__Try it__
Write out again, exactly as they stand, the line that includes "Local Open Scope string_scope." and all remaining lines of the entries.

Collected data
____________________
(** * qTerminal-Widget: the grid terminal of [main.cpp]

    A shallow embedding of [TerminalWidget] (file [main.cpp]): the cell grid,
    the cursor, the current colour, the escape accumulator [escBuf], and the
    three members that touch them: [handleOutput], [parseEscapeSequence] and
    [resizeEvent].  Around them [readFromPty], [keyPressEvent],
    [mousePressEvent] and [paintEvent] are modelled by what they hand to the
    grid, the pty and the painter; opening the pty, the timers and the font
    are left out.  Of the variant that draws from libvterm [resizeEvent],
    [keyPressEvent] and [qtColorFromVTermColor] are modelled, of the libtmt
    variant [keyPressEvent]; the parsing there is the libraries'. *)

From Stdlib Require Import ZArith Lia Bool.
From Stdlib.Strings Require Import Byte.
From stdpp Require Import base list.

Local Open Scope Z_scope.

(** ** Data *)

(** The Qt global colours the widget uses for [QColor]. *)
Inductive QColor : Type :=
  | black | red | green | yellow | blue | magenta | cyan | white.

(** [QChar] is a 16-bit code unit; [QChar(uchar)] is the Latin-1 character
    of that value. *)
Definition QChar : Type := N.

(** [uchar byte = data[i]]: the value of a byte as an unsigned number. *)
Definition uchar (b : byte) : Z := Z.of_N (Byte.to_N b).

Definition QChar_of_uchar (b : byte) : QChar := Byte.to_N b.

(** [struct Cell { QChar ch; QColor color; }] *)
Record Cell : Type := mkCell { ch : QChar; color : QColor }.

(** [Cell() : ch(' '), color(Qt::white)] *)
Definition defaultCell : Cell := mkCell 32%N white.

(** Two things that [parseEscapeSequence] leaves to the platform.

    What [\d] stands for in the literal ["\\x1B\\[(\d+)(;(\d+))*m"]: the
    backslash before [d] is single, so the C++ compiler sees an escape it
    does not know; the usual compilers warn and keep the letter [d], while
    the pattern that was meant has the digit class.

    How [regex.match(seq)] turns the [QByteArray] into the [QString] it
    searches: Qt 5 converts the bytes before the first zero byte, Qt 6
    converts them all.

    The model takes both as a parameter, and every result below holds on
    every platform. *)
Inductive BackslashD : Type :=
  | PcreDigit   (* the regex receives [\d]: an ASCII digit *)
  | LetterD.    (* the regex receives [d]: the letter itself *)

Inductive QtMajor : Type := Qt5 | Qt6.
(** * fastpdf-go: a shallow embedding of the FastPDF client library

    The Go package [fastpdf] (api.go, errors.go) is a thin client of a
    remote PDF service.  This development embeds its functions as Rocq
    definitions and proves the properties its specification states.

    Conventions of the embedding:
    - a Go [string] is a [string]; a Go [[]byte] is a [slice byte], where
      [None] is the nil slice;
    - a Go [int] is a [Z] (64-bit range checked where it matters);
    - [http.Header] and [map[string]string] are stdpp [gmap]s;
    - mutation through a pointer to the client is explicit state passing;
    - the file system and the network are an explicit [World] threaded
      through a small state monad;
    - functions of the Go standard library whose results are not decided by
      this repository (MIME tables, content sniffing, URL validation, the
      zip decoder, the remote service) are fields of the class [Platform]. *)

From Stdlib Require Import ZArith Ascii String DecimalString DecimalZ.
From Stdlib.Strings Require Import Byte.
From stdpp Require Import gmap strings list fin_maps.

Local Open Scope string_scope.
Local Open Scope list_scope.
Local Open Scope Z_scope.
____________________
__Response for this exercise__
Local Open Scope string_scope.
Local Open Scope list_scope.
Local Open Scope Z_scope.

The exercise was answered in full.